The Heart Sellers (2023) similarly enacts a loving and sorrowful reclamation, one inspired by Suh’s mother and the stories of other immigrant Asian women who came to America in the 1970s in the wake of the 1965 Hart-Celler Act. While writing the play, Suh realized that in deciding to examine his mother’s first months in the U.S., he was actually writing a play about the effects of that act. “It’s an intense feeling,” he says. “Oh wow, I can trace this history along such a long continuum.”  

Throughout his history cycle, Suh thoughtfully retwines lineages across that continuum, scrutinizing the intersection of policy and personal experience, creating conversation between divergent points in time, and by doing so, working to heal wounds inflicted by geographical distance, cultural erasure, and racist, exhibitionist American attitudes. 

However, what is perhaps most notable about Suh’s work is not its meditation on the past, but the unique way it binds the past to the future through deeply loving characters who always have hope and joy in their hearts.
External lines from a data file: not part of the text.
(** * Smart AI-based Activity Planner: the Flask microservice [app.py]

    A shallow embedding of [src/app.py] and the proofs of its specification.

    Modelling conventions.
    - A Python [str] is a [list ascii]; every element stands for one code
      point.  The character classes of the [re] module ([\d], [\s], [\w])
      and the case mappings of [str.capitalize] are those CPython applies
      to the code points 0..127; the embedding covers ASCII text, and a code
      point above 127 is a caseless symbol outside every class.  String
      constants of the program that hold other characters (the two messages,
      the prompt) are kept as the UTF-8 bytes of the source file and are only
      ever copied or compared.
    - The regular expressions of the program are values of [regex], run by
      a backtracking matcher with the priorities of [re]: greedy
      quantifiers, leftmost alternative first.  [re.findall], [re.split],
      [re.sub] and [re.search] are all read off the one left-to-right
      iteration over non-overlapping matches, [finditer].
    - The two capabilities loaded at start-up, the sentiment pipeline and the
      Groq client, are [option] handles ([None] when loading raised); the
      calls made to them are recorded in a [World], threaded through the
      handler by a small state monad.
    - [json.loads] is library code: it is a parameter of the handler,
      returning [None] where Python raises [JSONDecodeError]. *)

From Stdlib Require Import Ascii String.
From Stdlib Require Import List Bool Arith Lia QArith.
Import ListNotations.

Set Implicit Arguments.
Set Warnings "-register-all".

#[local] Open Scope nat_scope.
#[local] Open Scope list_scope.

(** ** Python strings *)

Definition str : Type := list ascii.

(** A string literal of the source. *)
Definition py (s : string) : str := list_ascii_of_string s.

Definition str_eqb (a b : str) : bool :=
  if list_eq_dec ascii_dec a b then true else false.

Definition code (c : ascii) : nat := nat_of_ascii c.

Definition in_range (lo hi : nat) (c : ascii) : bool :=
  (lo <=? code c) && (code c <=? hi).

(** [\d] and [str.isdigit] *)
Definition is_digit (c : ascii) : bool := in_range 48 57 c.

(** [\s] and [str.isspace]: TAB, LF, VT, FF, CR, FS, GS, RS, US, SPACE *)
Definition is_space (c : ascii) : bool := in_range 9 13 c || in_range 28 32 c.

Definition is_upper (c : ascii) : bool := in_range 65 90 c.
Definition is_lower (c : ascii) : bool := in_range 97 122 c.
(** The broadcast destinations are not consumed by [set_channels]: on a
    descriptor that starts without any, a destination added before the
    first call is listed again, together with the one added after it, in
    the statement of the second call. *)
Theorem main_forks_are_not_consumed
    (self : Process) (kw1 kw2 : gmap string pyval) (a b : string) :
  main_forks self = [] →
  let oc := py_str (py_opt (output_channel self)) in
  let s1 := after (set_channels kw1 (after (update_main_forks a self))) in
  let s2 := after (set_channels kw2 (after (update_main_forks b s1))) in
  main_forks s1 = [a]
  ∧ main_forks s2 = [a; b]
  ∧ forks s2
    = forks self
      ++ [ nl +:+ oc +:+ ".set{ " +:+ a +:+ " }" +:+ nl;
           nl +:+ oc +:+ ".into{ " +:+ join ";" [a; b] +:+ " }" +:+ nl ].
Proof.
  intros Hmf oc s1 s2. subst oc s1 s2.
  rewrite !set_channels_run.
  destruct self as [? ? ? ? ? ? ? ? ? ? ? ? ? ? ? ? ? ? mf ? ? ? ?].
  cbn in Hmf. subst mf. cbn. rewrite <- app_assoc.
  repeat split; reflexivity.
Qed.

Lemma main_forks_are_not_consumed_witness :
  let self := after (set_main_channel_names (PInt 2) (PInt 3) (PInt 1)
                (built (@Spades__init__ demo_interpreter "spades"))) in
  let kw : gmap string pyval := {[ "pid" := PInt 2 ]} in
  let s1 := after (set_channels kw
              (after (update_main_forks "abricate_in_3" self))) in
  let s2 := after (set_channels kw
              (after (update_main_forks "prokka_in_3" s1))) in
  main_forks self = []
  ∧ forks s2
    = [ nl +:+ "spades_out_3.set{ abricate_in_3 }" +:+ nl;
        nl +:+ "spades_out_3.into{ abricate_in_3;prokka_in_3 }" +:+ nl ].
Proof.
  intros self kw s1 s2.
  assert (Hmf : main_forks self = []) by (vm_compute; reflexivity).
  split; [exact Hmf|].
  exact (proj2 (proj2 (main_forks_are_not_consumed self kw kw
                         "abricate_in_3" "prokka_in_3" Hmf))).
Defined.

(** ** Status names of different steps *)

Lemma has_underscore_append (a b : string) :
  has_underscore (a +:+ b) = has_underscore a || has_underscore b.
Proof.
  induction a as [|c a IH]; [reflexivity|].
  change (String c a +:+ b) with (String c (a +:+ b)).
  simpl. rewrite IH. apply orb_assoc.
Qed.

Lemma pretty_N_go_underscore (x : N) (s : string) :
  has_underscore s = false → has_underscore (pretty_N_go x s) = false.
Proof.
  revert s. induction (N.lt_wf_0 x) as [x _ IH]; intros s Hs.
  assert (x = 0 ∨ 0 < x)%N as [->|Hpos] by lia.
  - rewrite pretty_N_go_0. exact Hs.
  - rewrite pretty_N_go_step by assumption. apply IH.
    + apply N.div_lt; [assumption|reflexivity].
    + simpl. rewrite Hs. unfold pretty_N_char.
      repeat case_match; reflexivity.
Qed.

(** A printed integer has no underscore. *)
Lemma pretty_Z_underscore (z : Z) : has_underscore (pretty z) = false.
Proof.
  assert (HN : ∀ x : N, has_underscore (pretty x) = false).
  { intros x. unfold pretty, pretty_N.
    case_decide; [reflexivity|]. apply pretty_N_go_underscore. reflexivity. }
  destruct z as [|p|p]; [reflexivity|apply (HN (Npos p))|].
  change (pretty (Zneg p)) with ("-" +:+ pretty (Npos p)).
  rewrite has_underscore_append, HN. reflexivity.
Qed.

(** A name splits in one way only at its last underscore. *)
Lemma split_last_underscore (b1 b2 t1 t2 : string) :
  has_underscore t1 = false → has_underscore t2 = false →
  b1 +:+ "_" +:+ t1 = b2 +:+ "_" +:+ t2 → b1 = b2 ∧ t1 = t2.
Proof.
  intros H1 H2. revert b2.
  induction b1 as [|c b1 IH]; intros [|c' b2] Heq.
  - injection Heq as Heq. split; [reflexivity|exact Heq].
  - exfalso. change (String "_" t1 = String c' (b2 +:+ "_" +:+ t2)) in Heq.
    injection Heq as _ Heq. rewrite Heq, !has_underscore_append in H1.
    simpl in H1. rewrite orb_true_r in H1. discriminate.
  - exfalso. change (String c (b1 +:+ "_" +:+ t1) = String "_" t2) in Heq.
    injection Heq as _ Heq. rewrite <- Heq, !has_underscore_append in H2.
    simpl in H2. rewrite orb_true_r in H2. discriminate.
  - change (String c (b1 +:+ "_" +:+ t1) = String c' (b2 +:+ "_" +:+ t2))
      in Heq.
    injection Heq as -> Heq. destruct (IH _ Heq) as [-> ->].
    split; reflexivity.
Qed.
(** * kontrol/keypair.go: the key pair entity and its in-memory storage

    A shallow embedding of [KeyPair], [KeyPair.Validate] and
    [MemKeyPairStorage] (AddKey, DeleteKey, GetKeyFromID, GetKeyFromPublic,
    IsValid), followed by the properties of the storage contract.

    Conventions of the embedding
    - a Go [string] is a [string];
    - a Go [error] result is an [option error], [None] being [nil];
    - a Go [(T, error)] result of which exactly one component is set is a
      [result T];
    - a method with a pointer receiver is a state computation over the
      contents of its receiver ([State]): it returns its result together with
      the contents of the receiver after the call;
    - [*KeyPair] values are never written through by this package, so a
      pointer to a key pair is represented by the key pair it points to
      (a nil [*KeyPair] makes Validate, AddKey and DeleteKey panic and is
      outside the embedding). *)

From Stdlib Require Import String.
From stdpp Require Import gmap strings fin_maps.

Open Scope string_scope.

(** ** Errors, results and dynamically typed values *)

(** Go errors. [cache.ErrNotFound] is a sentinel compared by identity;
    the errors built by [errors.New] and [fmt.Errorf] are identified by
    their message. *)
Inductive error : Type :=
| ErrNotFound
| errorString (s : string).

Definition errors_New (text : string) : error := errorString text.

(** [(T, error)] *)
Inductive result (A : Type) : Type :=
| Ok (a : A)
| Err (err : error).
Arguments Ok {A} a.
Arguments Err {A} err.

(** ** State computations *)

Definition State (S A : Type) : Type := S -> A * S.

Definition ret {S A : Type} (a : A) : State S A := fun s => (a, s).

Definition bind {S A B : Type} (c : State S A) (k : A -> State S B) : State S B :=
  fun s => let '(a, s') := c s in k a s'.

Declare Scope state_scope.
Delimit Scope state_scope with state.
Notation "x <- c ;; k" := (bind c (fun x => k))
  (at level 100, c at next level, right associativity) : state_scope.
Notation "c ;; k" := (bind c (fun _ => k))
  (at level 100, right associativity) : state_scope.

(** ** The key pair entity *)

Record KeyPair : Type := mkKeyPair {
  ID : string;
  Public : string;
  Private : string
}.

(** [interface{}] as stored in a cache: either a [*KeyPair], or a value of
    another dynamic type, kept as its [%+v] rendering (all that the program
    observes of it). *)
Inductive iface : Type :=
| PtrKeyPair (k : KeyPair)
| Dyn (repr : string).
Definition set_mode (v : Mode) (s : State) : State :=
  {| mode := v; text := text s; sessionCode := sessionCode s; manualCode :=
     manualCode s; status := status s; isGenerating := isGenerating s;
     socketRef := socketRef s |}.
Definition set_text (v : jsstring) (s : State) : State :=
  {| mode := mode s; text := v; sessionCode := sessionCode s; manualCode :=
     manualCode s; status := status s; isGenerating := isGenerating s;
     socketRef := socketRef s |}.
Definition set_sessionCode (v : jsstring) (s : State) : State :=
  {| mode := mode s; text := text s; sessionCode := v; manualCode :=
     manualCode s; status := status s; isGenerating := isGenerating s;
     socketRef := socketRef s |}.
Definition set_manualCode (v : jsstring) (s : State) : State :=
  {| mode := mode s; text := text s; sessionCode := sessionCode s;
     manualCode := v; status := status s; isGenerating := isGenerating s;
     socketRef := socketRef s |}.
Definition set_status (v : Status) (s : State) : State :=
  {| mode := mode s; text := text s; sessionCode := sessionCode s;
     manualCode := manualCode s; status := v; isGenerating := isGenerating
     s; socketRef := socketRef s |}.
Definition set_isGenerating (v : bool) (s : State) : State :=
  {| mode := mode s; text := text s; sessionCode := sessionCode s;
     manualCode := manualCode s; status := status s; isGenerating := v;
     socketRef := socketRef s |}.
Definition set_socketRef (v : option socket) (s : State) : State :=
  {| mode := mode s; text := text s; sessionCode := sessionCode s;
     manualCode := manualCode s; status := status s; isGenerating :=
     isGenerating s; socketRef := v |}.

Definition roomCode (s : State) : jsstring :=
  match mode s with local => LOCAL_ROOM | remote => sessionCode s end.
The Heart Sellers places the history of the Hart-Celler Act in the background of its action in order to foreground the budding friendship of its two characters, Luna and Jane, both Asian immigrant women. Suh asserts that the play is “principally and chiefly very much a comedy”, and that the characters’ primary objective is the simple desire to make a friend, to “make each other feel safe... [and] make the other person laugh”. Forged in the fire of the pandemic, with that era’s widespread loneliness and Asian American hate as inspiration points, The Heart Sellers combats xenophobia with an equally powerful dosing of laughter, love, and community. In all his plays, Suh encourages his audiences to look toward the future with joy and laughter in their hearts, to survive by love and hope, because “the joy in the room,” he says is “why any of this matters.” 

Ella Talerico 

Suh’s Five History Play Cycle  

The Chinese Lady – 1830s. Follows Afong Moy, potentially the first Chinese woman to arrive in the United States, and her ongoing display as a living exhibit across America. (Barrington Stage production photos) 

The Far Country1880s. Follows a family immigrating from China to the San Francisco Bay Area during the era of the Chinese Exclusion Act.  (Atlantic Theatre photos; Berkeley Rep production photos

Bina’s Six Apples 1950. Takes place during the Korean War, inspired by Suh’s family’s experiences as children during that time. A play for young audiences.  

Charles Francies Chan Jr.’s Exotic Oriental Murder Mystery1967. Set in Berkeley, exploring the complexities of Asian American identity and stereotype during the founding of the term ‘Asian American’. 

The Heart Sellers1973. Depicts the evolving friendship of two immigrant women, one from Korea and one from the Philippines.